Shared Living Program Provides Shelter, Life Skills for Those Living with Mental Illness

October 27, 2021

NEWTON, Kan. (October 27, 2021) – In troubled times, finding peace can start with something as basic as having a roof over your head. For those living with mental illness, it can change the course of a life.

The Prairie View Shared Living Program exists to provide this opportunity to those in need.

“Four years ago, I could not function on a daily basis,” says Dominique, a resident of the Shared Living Program at Prairie View. “Now, I am at the point where I am managing my symptoms and can tell when I am starting to struggle so that I can reach out to staff when I know it is needed.”

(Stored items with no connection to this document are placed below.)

(** ** The rationals are a numeric type with exact arithmetic *)

#[global] Instance Qc_numeric_laws : NumericLaws Qc.
Proof.
  split.
  - intros x y. simpl. apply bool_decide_eq_true.
  - intros x. simpl. apply Qcdiv_right_id.
  - intros x. simpl. apply Qcmult_0_r.
  - reflexivity.
Qed.



(** ** The determinant of the empty matrix *)

Section determinant_empty.
Context {T : Type} `{Numeric T}.

(** C10.  On the matrix with no rows and no columns the bound
    [rows() - 1] of the outer loop of [determinant] wraps around to
    [2 ^ 64 - 1], the loop is entered, the pivot scan over zero rows ends
    at [rows()], and the loop is left by [return T1(0)]: the determinant
    is 0. *)
Theorem determinant_empty_matrix (m : matrix T) :
  rows m = 0 → columns m = 0 →
  to_size (Z.of_nat (rows m) - 1) = (2 ^ 64 - 1)%Z ∧
  pivot_scan m 0 (rows m - 0) 0 = Ret (rows m) ∧
  determinant_loop m (S (rows m)) 0 m false = Ret (inr zero) ∧
  determinant m = Ret zero.
Proof.
  intros Hrows _. destruct m as [[|r d]]; [|discriminate Hrows].
  split_and!; reflexivity.
Qed.

End determinant_empty.

Lemma determinant_empty_matrix_witness :
  to_size (Z.of_nat (rows (matrix_new (T:=Qc) 0 0)) - 1) = (2 ^ 64 - 1)%Z ∧
  pivot_scan (matrix_new (T:=Qc) 0 0) 0 (rows (matrix_new (T:=Qc) 0 0) - 0) 0
  = Ret (rows (matrix_new (T:=Qc) 0 0)) ∧
  determinant_loop (matrix_new 0 0) (S (rows (matrix_new (T:=Qc) 0 0))) 0
    (matrix_new 0 0) false
  = Ret (inr 0%Qc) ∧
  determinant (matrix_new (T:=Qc) 0 0) = Ret 0%Qc.
Proof.
  refine (determinant_empty_matrix (matrix_new (T:=Qc) 0 0) _ _); reflexivity.
Defined.

(** ** The solver *)

(** C1.  On [A = [[4,3],[6,3]]], [Y = [1,1]] the loop that should fill [y]
    writes [Y] over the first row of [m] and leaves [y], one row of two
    zeros, as constructed; the inverse taken is that of [[1,1],[6,3]], and
    the product of the 2 by 2 inverse with the 1 by 2 [y] trips the
    [assert] of [operator*].  With one equation, [2 x = 4], the product
    exists and is [0]. *)
Theorem gauss_example_fails :
  gauss_system [[q 4; q 3]; [q 6; q 3]] [q 1; q 1]
  = Ret (qmatrix [[1; 1]; [6; 3]]%Z, qmatrix [[0; 0]]%Z) ∧
  inverse (qmatrix [[1; 1]; [6; 3]]%Z)
  = Ret (Matrix [[q (-1); qf 1 3]; [q 2; qf (-1) 3]]) ∧
  gauss [[q 4; q 3]; [q 6; q 3]] [q 1; q 1] = AssertFail ∧
  gauss [[q 2]] [q 4] = Ret (qmatrix [[0]]%Z).
Proof. split_and!; evaluate. Qed.

(** ** Sum and difference *)

Section matrix_add_facts.
Context {T : Type} `{Numeric T}.

(** Whatever the operands, once they have an entry the first assignment
    of [operator+] goes to [ret[0][0]] of a matrix without rows. *)
Lemma matrix_add_undefined (this m : matrix T) :
  rows this = rows m → columns this = columns m →
  0 < rows this → 0 < columns this →
  matrix_add this m = Undefined.
Proof.
  intros Hr Hc Hrows Hcols. unfold matrix_add.
  rewrite !bool_decide_true by assumption. simpl assert. rewrite bind_Ret.
  destruct this as [[|[|x r1] d1]]; cbn in Hrows, Hcols; try lia.
  destruct m as [[|[|y r2] d2]]; cbn in Hr, Hc; try discriminate.
  reflexivity.
Qed.

End matrix_add_facts.

(** C7.  [operator+] and the unary [operator-] assign into a matrix that
    was given no dimensions.  On 1 by 1 operands the first assignment is
    out of range, for the sum and for the difference; on operands with one
    row and no column the loops do nothing and the result has no row.  A
    dimension mismatch trips the [assert] of [operator+]; [operator-]
    negates its operand before that. *)
Theorem matrix_add_sub_fail :
  matrix_add (qmatrix [[1]]%Z) (qmatrix [[2]]%Z) = Undefined ∧
  matrix_sub (qmatrix [[1]]%Z) (qmatrix [[2]]%Z) = Undefined ∧
  matrix_add (matrix_new (T:=Qc) 1 0) (matrix_new 1 0) = Ret (Matrix []) ∧
  rows (matrix_new (T:=Qc) 1 0) = 1 ∧ rows (Matrix (T:=Qc) []) = 0 ∧
  matrix_add (qmatrix [[1]]%Z) (qmatrix [[1; 2]; [3; 4]]%Z) = AssertFail ∧
  matrix_sub (qmatrix [[1]]%Z) (qmatrix [[1; 2]; [3; 4]]%Z) = Undefined.
Proof. split_and!; evaluate. Qed.

(** ** The inverse *)

(** C4.  [M = [[1,1,0],[1,1,1],[0,1,0]]] has the inverse
    [[1,0,-1],[0,0,1],[-1,1,0]]; [inverse] returns
    [[2,0,-1],[-1,0,1],[0,1,0]], whose products with [M], on either side,
    are not the identity. *)
Theorem inverse_not_inverse :
  let M := qmatrix [[1; 1; 0]; [1; 1; 1]; [0; 1; 0]]%Z in
  let B := qmatrix [[1; 0; -1]; [0; 0; 1]; [-1; 1; 0]]%Z in
  matrix_mul B M = identity 3 ∧ matrix_mul M B = identity 3 ∧
  inverse M = Ret (qmatrix [[2; 0; -1]; [-1; 0; 1]; [0; 1; 0]]%Z) ∧
  (inv ← inverse M; matrix_mul inv M)
  = Ret (qmatrix [[2; 1; 0]; [-1; 0; 0]; [1; 1; 1]]%Z) ∧
  (inv ← inverse M; matrix_mul M inv)
  = Ret (qmatrix [[1; 0; 0]; [1; 1; 0]; [-1; 0; 1]]%Z) ∧
  (inv ← inverse M; matrix_mul inv M) ≠ identity 3 ∧
  (inv ← inverse M; matrix_mul M inv) ≠ identity 3.
Proof. split_and!; evaluate. Qed.

(** C5.  [inverse] on [[1,1,0],[1,1,1],[0,1,0]] reaches column 1 with the
    pivot in row 2.  The swap exchanges columns 1 and 2 of rows 1 and 2,
    in [tmp] and in [ret]; column 0 of [ret], where row 1 has -1 and row 2
    has 0, stays as it is. *)
Theorem inverse_swap_misses_columns :
  let M := qmatrix [[1; 1; 0]; [1; 1; 1]; [0; 1; 0]]%Z in
  let tmp := qmatrix [[1; 1; 0]; [0; 0; 1]; [0; 1; 0]]%Z in
  let ret := qmatrix [[1; 0; 0]; [-1; 1; 0]; [0; 0; 1]]%Z in
  inverse_upto 1 M = Ret (tmp, ret) ∧
  pivot_scan tmp 1 (rows M - 1) 1 = Ret 2 ∧
  inverse_swap M 1 2 (tmp, ret)
  = Ret (qmatrix [[1; 1; 0]; [0; 1; 0]; [0; 0; 1]]%Z,
         qmatrix [[1; 0; 0]; [-1; 0; 1]; [0; 1; 0]]%Z) ∧
  inverse_swap M 1 2 (tmp, ret)
  ≠ Ret (qmatrix [[1; 1; 0]; [0; 1; 0]; [0; 0; 1]]%Z,
         qmatrix [[1; 0; 0]; [0; 0; 1]; [-1; 1; 0]]%Z).
Proof. split_and!; evaluate. Qed.

(** ** The permutation loop of the transform *)

(** With [j = 0] and [b] positive the loop [while(j >= b)] is not entered. *)
Lemma carry_zero fuel b :
  (0 < b < size_max)%Z → carry (S fuel) 0 b = Ret (0%Z, b).
Proof.
  intros Hb. simpl. unfold to_size. rewrite Z.mod_small by lia.
  destruct (Z.leb_spec b 0); [lia|reflexivity].
Qed.

(** [j] is never raised, so the loop swaps nothing: whatever the buffer,
    it is left as it was. *)
Lemma permute_identity {A} (P : list A) :
  (Z.of_nat (length P) < 2 ^ 32)%Z → permute P = Ret P.
Proof.
  intros Hlen. unfold permute.
  destruct (for_range_returns (λ _ st, st = (P, 0%Z)) 1 (Nat.max 1 (length P))
    (λ i '(P0, j),
       let b := to_int (Z.shiftr (Z.of_nat (length P0)) 1) in
       '(j, _) ← carry 64 j b;
       if (Z.of_nat i <? j)%Z
       then P0 ← vec_swap P0 i (Z.to_nat j); Ret (P0, j)
       else Ret (P0, j)) (P, 0%Z)) as (st & Hst & ->).
  - lia.
  - reflexivity.
  - intros i st Hi ->. cbv zeta.
    assert (Hb : (0 < to_int (Z.shiftr (Z.of_nat (length P)) 1) < size_max)%Z).
    { rewrite Z.shiftr_div_pow2 by lia. change (2 ^ 1)%Z with 2%Z.
      assert (1 ≤ Z.of_nat (length P) / 2 < 2 ^ 31)%Z.
      { split; [apply Z.div_le_lower_bound; lia|apply Z.div_lt_upper_bound; lia]. }
      unfold to_int. rewrite Z.mod_small by lia.
      destruct (Z.ltb_spec (Z.of_nat (length P) / 2) (2 ^ 31)); [|lia].
      unfold size_max. lia. }
    rewrite (carry_zero 63) by exact Hb. rewrite bind_Ret.
    destruct (Z.ltb_spec (Z.of_nat i) 0); [lia|]. apply returns_Ret. reflexivity.
  - unfold for_range in *.
    replace (length P - 1) with (Nat.max 1 (length P) - 1) by lia.
    rewrite Hst. reflexivity.
Qed.

(** C2.  The permutation loop leaves the buffer [0, 1, 2, 3] in the order
    it came in, which is not its bit-reversed order [0, 2, 1, 3]: what
    stood at index 1 has not moved to index 2. *)
Theorem permute_not_bit_reversed :
  permute [0; 1; 2; 3] = Ret [0; 1; 2; 3] ∧
  bit_reversed_order 2 [0; 1; 2; 3] [0; 2; 1; 3] ∧
  ¬ bit_reversed_order 2 [0; 1; 2; 3] [0; 1; 2; 3].
Proof.
  split_and!.
  - reflexivity.
  - split_and!; try reflexivity.
    intros i Hi. change (2 ^ 2) with 4 in Hi.
    destruct i as [|[|[|[|i]]]]; try reflexivity. lia.
  - intros (_ & _ & Hrev). specialize (Hrev 1). cbv in Hrev.
    discriminate Hrev. lia.
Qed.

(** ** The root cache *)

Section fft_facts.
Context {C : Type} `{Complex C}.
Context (unit_root : Z → nat → nat → C).

(** A refill leaves [N] values: the [N / 2] roots, then zeros. *)
Lemma fill_roots_returns inv N :
  returns (fill_roots unit_root inv N) (λ roots,
    length roots = N ∧
    (∀ k, k < N / 2 → roots !! k = Some (unit_root inv N k)) ∧
    (∀ k, N / 2 ≤ k < N → roots !! k = Some czero)).
Proof.
  unfold fill_roots.
  assert (Hhalf : N / 2 ≤ N) by (apply Nat.Div0.div_le_upper_bound; lia).
  eapply returns_weaken.
  - apply (for_range_returns (λ i roots,
      length roots = N ∧
      (∀ k, k < i → roots !! k = Some (unit_root inv N k)) ∧
      (∀ k, i ≤ k < N → roots !! k = Some czero))); [lia| |].
    + unfold resize. rewrite take_nil. simpl. rewrite Nat.sub_0_r.
      split_and!.
      * apply length_replicate.
      * intros k Hk. lia.
      * intros k Hk. apply lookup_replicate_2. lia.
    + intros i roots Hi (Hlen & Hlow & Hhigh). unfold vec_set.
      rewrite decide_True by lia. apply returns_Ret. split_and!.
      * rewrite length_insert. exact Hlen.
      * intros k Hk. destruct (decide (k = i)) as [->|Hne].
        -- apply list_lookup_insert_eq. lia.
        -- rewrite list_lookup_insert_ne by auto. apply Hlow. lia.
      * intros k Hk. rewrite list_lookup_insert_ne by lia. apply Hhigh. lia.
  - intros roots (Hlen & Hlow & Hhigh). auto.
Qed.

(** The transform of a buffer of four values, as a formula. *)
Lemma stages_four r0 r1 rest p0 p1 p2 p3 :
  stages 64 (r0 :: r1 :: rest) 2 [p0; p1; p2; p3]
  = Ret [cadd (cadd p0 (cmul p1 r0)) (cmul (cadd p2 (cmul p3 r0)) r0);
         cadd (csub p0 (cmul p1 r0)) (cmul (csub p2 (cmul p3 r0)) r1);
         csub (cadd p0 (cmul p1 r0)) (cmul (cadd p2 (cmul p3 r0)) r0);
         csub (csub p0 (cmul p1 r0)) (cmul (csub p2 (cmul p3 r0)) r1)].
Proof. reflexivity. Qed.

Lemma FFT_four p0 p1 p2 p3 inv roots :
  FFT unit_root [p0; p1; p2; p3] inv roots
  = (roots ← (if bool_decide (length roots ≠ 2)
              then Ret [unit_root inv 4 0; unit_root inv 4 1; czero; czero]
              else Ret roots);
     P ← stages 64 roots 2 [p0; p1; p2; p3];
     Ret (if bool_decide (inv = (-1)%Z)
          then (λ a, cdiv_size a (length P)) <$> P
          else P, roots)).
Proof. reflexivity. Qed.

(** A cache of two values comes from a refill for the length 2. *)
Lemma cache_state_two roots :
  cache_state unit_root roots → length roots = 2 →
  ∃ inv, roots = [unit_root inv 2 0; czero].
Proof.
  intros [->|(inv & N & Hfill)] Hlen; [discriminate|].
  destruct (fill_roots_returns inv N) as (roots' & Hfill' & HN & _).
  rewrite Hfill in Hfill'. injection Hfill' as <-.
  rewrite Hlen in HN. subst N. exists inv.
  cbv in Hfill. injection Hfill as <-. reflexivity.
Qed.

End fft_facts.

(** ** What a call leaves in the cache *)

(** The rule of the counted loop for a property of the state alone, read
    off a run that has returned. *)
Lemma for_count_Ret_inv {S} (Inv : S → Prop) count lo
    (body : nat → S → outcome S) s s' :
  Inv s →
  (∀ k s s', Inv s → body k s = Ret s' → Inv s') →
  for_count count lo body s = Ret s' → Inv s'.
Proof.
  intros Hs Hbody. revert lo s Hs. induction count as [|count IH]; intros lo s Hs Hrun.
  - simpl in Hrun. injection Hrun as <-. exact Hs.
  - simpl in Hrun. apply bind_eq_Ret in Hrun as (s1 & Hs1 & Hrun).
    eapply IH; [|exact Hrun]. eapply Hbody; eauto.
Qed.

Lemma vec_set_length {A} (v v' : list A) i x :
  vec_set v i x = Ret v' → length v' = length v.
Proof.
  unfold vec_set. case_decide; [|discriminate].
  intros [= <-]. apply length_insert.
Qed.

The Shared Living Program provides safe, decent and affordable housing to approved applicants. These individuals live with up to five other people in an all-men’s or all-women’s semi-independent shared living environment. The community of support is built upon the foundation that all individuals contribute to household duties, such as cleaning, meal preparation and yard work.

“Everybody needs a safe, decent and affordable place to live,” says Megan Thompson, MA, housing program coordinator at Prairie View. “We are often healthier when we have this place.”

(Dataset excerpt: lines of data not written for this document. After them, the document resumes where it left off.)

(** A user on a finite tier whose reset date does not fall due during the
    run, served by a generation that always succeeds: the request number
    [k] (from 0) is answered if the counter it finds, the initial one plus
    [k], is below the limit, and refused with 429 otherwise; the answers
    report the remaining quota counting down to 0; and the stored counter
    ends at the limit at most, unless it started above it. *)
Theorem quota_over_requests (reviews : list ReviewInput) (uid : string)
    (w : World) (user : UserProfile) (policy : TierPolicy) (d : Z) :
  always_succeeds →
  users_db w !! uid = Some user →
  TIER_LIMITS !! subscription_tier user = Some policy →
  monthly_limit policy ≠ -1 →
  usage_reset_date user = Some (Instant d) →
  (∀ n : nat,
     (time_reads w <= n < time_reads w + length reviews)%nat →
     clock n <= d) →
  (∀ (k : nat) (answer : result exn ResponseOutput),
     (run' reviews uid w).2 !! k = Some answer →
     if decide (usage_count user + Z.of_nat k < monthly_limit policy)
     then ∃ out : ResponseOutput,
            answer = Ok out
            ∧ usage_remaining out
              = monthly_limit policy - (usage_count user + Z.of_nat k) - 1
     else answer = Raise (HTTPException 429 quota_message))
  ∧ users_db (run' reviews uid w).1 !! uid
    = Some (set_usage_count
              (Z.max (usage_count user)
                 (Z.min (usage_count user + Z.of_nat (length reviews))
                    (monthly_limit policy)))
              user).
Proof.
  intros Hgen. revert w user.
  induction reviews as [|review rest IH]; intros w user Hdb Htier Hfin Hdate Hclock.
  - simpl. split; [intros k answer Hk; by destruct k|].
    rewrite Hdb. f_equal. destruct user. unfold set_usage_count. simpl.
    f_equal. lia.
  - assert (Hnow : clock (time_reads w) <= d)
      by (apply Hclock; simpl; lia).
    destruct (request_step review uid w user policy d Hgen Hdb Htier Hfin
                Hdate Hnow) as (Htime & Hunder & Hover).
    simpl.
    destruct (endpoint' review uid w) as [w1 answer1] eqn:E1.
    cbn [fst snd] in Htime, Hunder, Hover.
    destruct (run' rest uid w1) as [w2 answers] eqn:E2.
    destruct (Z.lt_ge_cases (usage_count user) (monthly_limit policy))
      as [Hlt|Hge].
    + destruct (Hunder Hlt) as [(out & -> & Hrem) Hdb1].
      destruct (IH w1 (set_usage_count (usage_count user + 1) user)
                  Hdb1 Htier Hfin Hdate) as [Hans Hfinal].
      { intros n Hn. apply Hclock. simpl. lia. }
      rewrite E2 in Hans, Hfinal. cbn [fst snd] in Hans, Hfinal. split.
      * intros [|k] answer Hk; simpl in Hk.
        -- injection Hk as <-. rewrite Z.add_0_r.
           destruct (decide _); [|lia]. exists out. split; [done|]. lia.
        -- specialize (Hans k answer Hk). simpl in Hans.
           destruct (decide (usage_count user + 1 + Z.of_nat k < _)),
             (decide (usage_count user + Z.of_nat (S k) < _)); try lia.
           ++ destruct Hans as (o & -> & Ho). exists o. split; [done|]. lia.
           ++ done.
      * cbn [fst]. rewrite Hfinal. f_equal. destruct user.
        unfold set_usage_count. simpl. f_equal. simpl in Hlt. lia.
    + destruct (Hover Hge) as [-> Hdb1].
      destruct (IH w1 user Hdb1 Htier Hfin Hdate) as [Hans Hfinal].
      { intros n Hn. apply Hclock. simpl. lia. }
      rewrite E2 in Hans, Hfinal. cbn [fst snd] in Hans, Hfinal. split.
      * intros [|k] answer Hk; simpl in Hk.
        -- injection Hk as <-. destruct (decide _); [lia | done].
        -- specialize (Hans k answer Hk).
           destruct (decide (usage_count user + Z.of_nat k < _)),
             (decide (usage_count user + Z.of_nat (S k) < _)); try lia.
           done.
      * cbn [fst]. rewrite Hfinal. f_equal. f_equal. simpl length. lia.
Qed.
(** * vis/server.py: index builder, query engines and label queue

    A shallow embedding of the data engine of [vis/server.py]
    ([DataEngine], the [/api/flows], [/api/hourly], [/api/heat] handlers,
    the low-traffic filter of [/api/label_queue/start] and the queue
    pointer handlers), followed by the properties of the specification
    that are checked against it.

    Conventions of the embedding.
    - Python [int] and SQL [BIGINT]/[INTEGER] are [Z].
    - SQL [DOUBLE] / Python [float]: the builder and the flow queries are
      written once over a carrier with the operations they use ([Arith],
      [Num]), instantiated at exact carriers ([Z], [Q]) and at binary64
      ([float]); the other query engines read rationals [Q].
    - The artifact directory is a finite map from [(kind, year)] to the
      table stored in that parquet file.
    - Code that raises is modelled with [result]; builds, which change the
      file system before they raise, run in a state-and-error monad. *)

From Stdlib Require Import ZArith QArith Qround Floats Lia Lqa Sorted.
From stdpp Require Import base option list gmap strings sorting.

Set Warnings "-inexact-float".
Local Open Scope Z_scope.

(** ** Results of code that can raise *)

Inductive error :=
  | AssertionError        (* a failed [assert] *)
  | EngineError           (* DuckDB raised (missing file, bad LIMIT, I/O) *)
  | KeyError              (* missing dict key *)
  | IndexError            (* list index out of range *)
  | ValueError            (* [int] of a string that is no integer *)
  | AttributeError.       (* a method the value does not have *)

Inductive result (A : Type) :=
  | Ok (a : A)
  | Err (e : error).
Arguments Ok {A} a.
Arguments Err {A} e.

Global Instance result_ret : MRet result := λ A a, Ok a.
Global Instance result_bind : MBind result := λ A B k r,
  match r with Ok a => k a | Err e => Err e end.
Global Instance result_fmap : FMap result := λ A B f r,
  match r with Ok a => Ok (f a) | Err e => Err e end.

(** ** Numbers *)

(** The two operations the builder needs from the column type: the [0] of
    [COALESCE(_, 0)] and the [+] of [SUM] and of [out_total + in_total]. *)
Class Arith (A : Type) := { zero : A; add : A → A → A }.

Dominique says she starts her day by getting up in the morning and taking her medication.

“We all then attend our house meeting, participate in activities, go to group therapy on Thursdays, plan meals on Fridays and grocery shop on Mondays. We each take turns cooking our chosen meal for one another, and we often do yoga and watch movies as well.”

“My favorite meal to cook is chicken pot pies,” says Sheila, who has been a resident for the past seven years.

While there is no limit on a person’s length of stay, Prairie View case managers and/or social workers are on-site daily, weekends excluded, to help facilitate healthy social dynamics and provide skill-building services so that residents can move to independence.

“I was a resident from February 2018 to July 2019,” says Dominque. “This time last year I started struggling again, so I contacted Prairie View staff and decided to move back in.”

“I moved back into the program in 2014 after living within the program 23 years ago,” says Sheila.

Thompson says that the case managers on site help tenants work on individual goals established and practice becoming comfortable with independence. 

The target population for this program is strictly limited to individuals 21 years of age and older with severe and persistent mental illness as defined by the Kansas Department for Aging and Disability Services. Individuals must be mostly medically stable and undergo a screening process to determine eligibility. These individuals do not need to be residents of Marion, McPherson and Harvey counties, for whom Prairie View serves as a community mental health center.

The staff members at Prairie View are dedicated to lifting those in need up to get them back on their feet. Thompson says that Prairie View is the next generation striving to get the word out about this great program, building on the foundational vision that Meadowlark Homestead laid from 1951 to 2002.

“The Prairie View staff have been very helpful,” says Sheila.

“I have realized to ask for help before things get bad, and I have also learned my own triggers and relaxation methods,” says Dominique. “Through this, I have learned how to have healthy relationships.”

While the Prairie Staff desires to have lasting impact on the residents, the residents also impact the staff.

“I enjoy working with the tenants,” says Thompson. “It is a fun job and very rewarding. We have a great team of case managers who work together, and I appreciate their hard work.”